2. The SEC suggests that FIA purchasers bare the majority of investment risk for fluctuating market performance. FACT: Unlike true security products, the purchaser is NOT directly impacted by market fluctuations. Negative investment risk fluctuation to the purchaser is eliminated entirely.

3. The SEC suggests that FIA purchasers assume many of the risks and rewards that investors assume. FACT: FIA purchasers assume the benefits and rewards of a Fixed Annuity. Market fluctuations do NOT affect principal value or past interest credits.

4. The SEC suggests that federally mandated disclosure and sales practices are needed. FACT: Suitability regulations in most states and the sale practices required by insurance companies already meet or exceed the federal requirements.

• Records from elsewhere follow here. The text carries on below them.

Lemma commit_history_independent_witness :
  exists t1 t2,
    @runSteps demoCrypto emptyTree demoSteps1 = Ok t1
    /\ @runSteps demoCrypto emptyTree demoSteps2 = Ok t2
    /\ forall r1 r2, (@Commit demoCrypto t1 r1).1 = (@Commit demoCrypto t2 r2).1.
Proof.
  apply (@commit_history_independent demoCrypto 2 demoSteps1 demoSteps2);
    [lia|repeat constructor..|].
  apply (bool_decide_unpack _). vm_compute. exact I.
Defined.

#[local] Instance secureOn_dec `{TreeCrypto} hs vs : Decision (secureOn hs vs).
Proof. unfold secureOn, collisionFree. apply _. Defined.

Definition demoTree (ss : list treeStep) : VectorCommitmentTree :=
  match @runSteps demoCrypto emptyTree ss with Ok t => t | _ => emptyTree end.

Lemma commit_binding_witness :
  boundTargets (foldl specOp ∅ (stepOps demoSteps1))
  = boundTargets (foldl specOp ∅ (stepOps demoSteps2)).
Proof.
  apply (@commit_binding demoCrypto 2 74 demoSteps1 demoSteps2
           (demoTree demoSteps1) (demoTree demoSteps2) false true).
  - intros x. apply (padded_length 64).
  - intros x _. apply (padded_length 74).
  - lia.
  - lia.
  - repeat constructor.
  - repeat constructor.
  - vm_compute. reflexivity.
  - vm_compute. reflexivity.
  - apply (bool_decide_unpack _). vm_compute. exact I.
  - vm_compute. reflexivity.
Defined.
(* ===== verification/ProofTreeSound.v ===== *)
(** * Soundness of traversal proofs

    Where VerifyTreeTraversalProof does ask the inclusion prover, an accepted
    sub-proof describes a walk through the committed tree: what it presents as
    the last commitment is the slot the walk ends in. *)

From S2P Require Import Prelude Nibbles ProofTree ProofTreeWf ProofTreeOps ProofTreeMap.
From S2P Require Import ProofTreeMeta ProofTreeCommit ProofTreeCanon ProofTreeProve ProofTreeProveSpec.
From S2P Require Import ProofTreeTraversal.







Section Sound.
Context `{InclusionProver}.











Context (clen : nat).
Hypothesis sha512_length : forall x, length (sha512 x) = 64%nat.
Hypothesis CommitRaw_length : forall x, slotVector x -> length (CommitRaw x 64) = clen.


End Sound.


Section SoundClaim.
Context `{InclusionProver}.




End SoundClaim.

(** ** Witness

    A verifier that is sound for the vectors of the example tree by inspection. *)







#[local] Instance collisionFree_dec f xs : Decision (collisionFree f xs).
Proof. unfold collisionFree. apply _. Defined.

(* ===== verification/ProofTreeSerial.v ===== *)
(** * Serialisation of the vector commitment tree

    SerializeNonLazyTree and DeserializeNonLazyTree of types/tries/proof_tree.go with
    the helpers of types/tries/lazy_proof_tree.go: what a tree is restored to, that
    restoring keeps the root commitment, and when the decoder returns on any input: it
    makes its slices before it reads their contents, so that this is a matter of memory.

    The decoder recurses once per node; each node takes a byte of the input, so one
    more unit of fuel than there are bytes is enough. *)

From S2P Require Import Prelude Nibbles ProofTree ProofTreeWf ProofTreeOps ProofTreeMap.
From S2P Require Import ProofTreeMeta ProofTreeCommit ProofTreeCanon Wire.

Definition TypeNil : Z := 0.
Definition TypeLeaf : Z := 1.
Definition TypeBranch : Z := 2.

(** ** Bytes, prefixes and sizes *)

Definition serializeBytes (data : bytes) : bytes :=
  writeU64 (u64 (Z.of_nat (length data))) ++ data.

(** The largest slice, in bytes, that the runtime has memory for. *)
Section Memory.
Context (memory : Z).

(** [make] of a slice of so many bytes; without the memory the program dies. *)
Definition makeSlice (size : Z) : reader unit := fun s =>
  if size <=? memory then Ok (tt, s) else Panic.

Definition deserializeBytes : reader bytes :=
  length ← readU64;
  if 0 <? length
  then if 1 * 1024 * 1024 * 1024 <? length then fail "invalid array length"
       else makeSlice length ;; readFull (Z.to_nat length)
  else mret [].

(** The elements are cut to 32 bits; in memory they take 64. *)
Definition serializeIntSlice (ints : list Z) : bytes := writeSeq writeU32 ints.
Definition deserializeIntSlice : reader (list Z) :=
  length ← readU32;
  makeSlice (8 * length) ;;
  readMany readI32 (Z.to_nat length).

(** [n.Bytes()]: the absolute value, big endian, without leading zeros. *)
Definition bigBytes (n : Z) : bytes :=
  if n =? 0 then [] else be (Z.to_nat (Z.log2 (Z.abs n) / 8 + 1)) (Z.abs n).

Definition serializeBigInt (n : Z) : bytes := serializeBytes (bigBytes n).
Definition deserializeBigInt : reader Z :=
  b ← deserializeBytes;
  if (length b =? 0)%nat then mret 0 else mret (be_val b).

(** ** Nodes *)

(** A nil value and an empty one are written alike. *)
Definition SerializeNonLazyLeafNode (n : leaf) : bytes :=
  serializeBytes (Key n) ++ serializeBytes (default [] (Value n)) ++ serializeBytes (HashTarget n)
  ++ serializeBytes (LeafCommitment n) ++ serializeBigInt (LeafSize n).

(** The fields of a branch after its children. *)
Definition serializeTail (b : branch) : bytes :=
  serializeBytes (BranchCommitment b) ++ serializeBigInt (BranchSize b)
  ++ writeU64 (LeafCount b) ++ writeU32 (LongestBranch b).

Fixpoint serializeNonLazyNode (n : node) : bytes :=
  match n with
  | LeafNode l => writeU8 TypeLeaf ++ SerializeNonLazyLeafNode l
  | BranchNode b =>
    writeU8 TypeBranch ++ serializeIntSlice (Prefix b)
    ++ concat (map (fun child => match child with
                                 | None => writeU8 TypeNil
                                 | Some c => serializeNonLazyNode c
                                 end) (Children b))
    ++ serializeTail b
  end.

Definition serializeChild (c : option node) : bytes :=
  match c with None => writeU8 TypeNil | Some c => serializeNonLazyNode c end.

Definition SerializeNonLazyTree (t : VectorCommitmentTree) : bytes := serializeChild (Root t).

Definition DeserializeNonLazyLeafNode : reader leaf :=
  key ← deserializeBytes;
  value ← deserializeBytes;
  hashTarget ← deserializeBytes;
  commitment ← deserializeBytes;
  size ← deserializeBigInt;
  mret (mkLeaf key (Some value) hashTarget commitment size).

Fixpoint deserializeNonLazyNode (fuel : nat) : reader (option node) :=
  match fuel with
  | O => fun _ => Diverge
  | S fuel =>
    nodeType ← readU8;
    if nodeType =? TypeNil then mret None
    else if nodeType =? TypeLeaf then l ← DeserializeNonLazyLeafNode; mret (Some (LeafNode l))
    else if nodeType =? TypeBranch then
      prefix ← deserializeIntSlice;
      children ← readMany (deserializeNonLazyNode fuel) (Z.to_nat BranchNodes);
      commitment ← deserializeBytes;
      size ← deserializeBigInt;
      leafCount ← readI64;
      longestBranch ← readI32;
      mret (Some (BranchNode (mkBranch prefix children commitment size leafCount longestBranch)))
    else fail "unknown node type marker"
  end.

Definition DeserializeNonLazyTree (data : bytes) : result VectorCommitmentTree :=
  runReader (root ← deserializeNonLazyNode (S (length data)); mret (mkTree root)) data.

(** ** What a tree is restored to *)

Definition restoreLeaf (l : leaf) : leaf :=
  mkLeaf (Key l) (Some (default [] (Value l))) (HashTarget l) (LeafCommitment l)
    (Z.abs (LeafSize l)).

Fixpoint restore (n : node) : node :=
  match n with
  | LeafNode l => LeafNode (restoreLeaf l)
  | BranchNode b =>
    BranchNode (mkBranch (Prefix b)
      (map (fun child => match child with None => None | Some c => Some (restore c) end) (Children b))
      (BranchCommitment b) (Z.abs (BranchSize b)) (LeafCount b) (LongestBranch b))
  end.

Definition restoreChild (c : option node) : option node :=
  match c with None => None | Some c => Some (restore c) end.

Definition restoreTree (t : VectorCommitmentTree) : VectorCommitmentTree :=
  mkTree (restoreChild (Root t)).

(** The lengths and counters that fit their fields and the memory. *)
Definition capOk (b : bytes) : bool := (Z.of_nat (length b) <=? 2 ^ 30) && (Z.of_nat (length b) <=? memory).

Definition fitsLeaf (l : leaf) : bool :=
  capOk (Key l) && capOk (default [] (Value l)) && capOk (HashTarget l)
  && capOk (LeafCommitment l) && capOk (bigBytes (LeafSize l)).

Definition fitsBranch (b : branch) : bool :=
  bool_decide (lenOk (Prefix b)) && (8 * Z.of_nat (length (Prefix b)) <=? memory) && forallb (fun p => bool_decide (is_i 32 p)) (Prefix b)
  && (length (Children b) =? Z.to_nat BranchNodes)%nat && capOk (BranchCommitment b)
  && capOk (bigBytes (BranchSize b)) && bool_decide (is_i 64 (LeafCount b))
  && bool_decide (is_i 32 (LongestBranch b)).
Definition Validate (p : option t) : result unit :=
  match p with
  | None => Err "nil announce prover leave"
  | Some p =>
    if Z.of_nat (length (Filters p)) =? 0 then Err "no filters provided"
    else if negb (forallb filter32or64 (Filters p)) then Err "invalid filter"
    else BLS48581AddressedSignature.Validate (PublicKeySignatureBls48581 p)
  end.

#[global] Instance canonical : Canonical t := {|
  toCanonical := ToCanonicalBytes; fromCanonical := FromCanonicalBytes |}.
#[global] Instance laws : CanonicalLaws t.
Proof.
  message_laws (fun p => lenOk (Filters p) /\ Forall lenOk (Filters p) /\ is_u 64 (FrameNumber p)
    /\ embedsOpt (PublicKeySignatureBls48581 p)) ToCanonicalBytes FromCanonicalBytes.
Defined.
End ProverLeave.

Module ProverPause.
Record t := mk {
  Filter : bytes;
  FrameNumber : Z;
  PublicKeySignatureBls48581 : option BLS48581AddressedSignature.t
}.

Definition ToCanonicalBytes (p : t) : result bytes :=
  sig ← writeOpt toCanonical (PublicKeySignatureBls48581 p);
  Ok (writeU32 ProverPauseType ++ writeBytes (Filter p) ++ writeU64 (FrameNumber p) ++ sig).

Definition FromCanonicalBytes : bytes -> result t := runReader (
  expectType ProverPauseType ;;
  filter ← readBytes;
  frameNumber ← readU64;
  sig ← readOpt fromCanonical;
  mret (mk filter frameNumber sig)).

Definition Validate (p : option t) : result unit :=
  match p with
  | None => Err "nil announce prover pause"
  | Some p =>
    if negb (lenIs 32 (Filter p)) then Err "invalid filter"
    else BLS48581AddressedSignature.Validate (PublicKeySignatureBls48581 p)
  end.

#[global] Instance canonical : Canonical t := {|
  toCanonical := ToCanonicalBytes; fromCanonical := FromCanonicalBytes |}.
#[global] Instance laws : CanonicalLaws t.
Proof.
  message_laws (fun p => lenOk (Filter p) /\ is_u 64 (FrameNumber p)
    /\ embedsOpt (PublicKeySignatureBls48581 p)) ToCanonicalBytes FromCanonicalBytes.
Defined.
End ProverPause.

Module ProverResume.
Record t := mk {
  Filter : bytes;
  FrameNumber : Z;
  PublicKeySignatureBls48581 : option BLS48581AddressedSignature.t
}.

Definition ToCanonicalBytes (p : t) : result bytes :=
  sig ← writeOpt toCanonical (PublicKeySignatureBls48581 p);
  Ok (writeU32 ProverResumeType ++ writeBytes (Filter p) ++ writeU64 (FrameNumber p) ++ sig).

Definition FromCanonicalBytes : bytes -> result t := runReader (
  expectType ProverResumeType ;;
  filter ← readBytes;
  frameNumber ← readU64;
  sig ← readOpt fromCanonical;
  mret (mk filter frameNumber sig)).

Complaint resolution through a department of insurance is much more effective that provided in securities law. Rather than hiring an attorney and going to court, a consumer working with their local department of insurance receives direct representation at no cost.

5. The SEC suggests that abusive sales practices are fueled by outsized commissions. FACT: The complaint rate on FIAs is one complaint for every $109 million in sales according to the Advantage Compendium. Over the life of any annuity contract, the compensation is actually less than that of an investment advisor.

6. The SEC mentions case law regarding the evaluation of whether an FIA is a security but fails to mention the judges' findings. According to the judge, in Malone v. Addison Ins. Marketing, an FIA is NOT A SECURITY.

7. The SEC document states there will be increased competition by adopting this rule. This rule will reduce competition and harm consumers. If adopted, only consumers who open brokerage accounts may access an FIA.

8. Costs of creation and administration of the product will increase dramatically and reduce the value for FIA purchasers.

9. This change will cause a negative economic impact well in excess of $100 million to small agencies within insurance industry. This violates the Small Business Regulatory Enforcement Fairness Act of 1996.

10. The SEC is focused only on declaring products a security if the sales volume is significant. They fail to consider Indexed CDs or Indexed Universal Life in this rule. The SEC is being inappropriately influenced by securities dealers through their trade association (FINRA). These dealers are seeking to gain control of additional sales volume to increase their revenue. This is clearly not about protection consumers as those protections are already in place with each state department of insurance.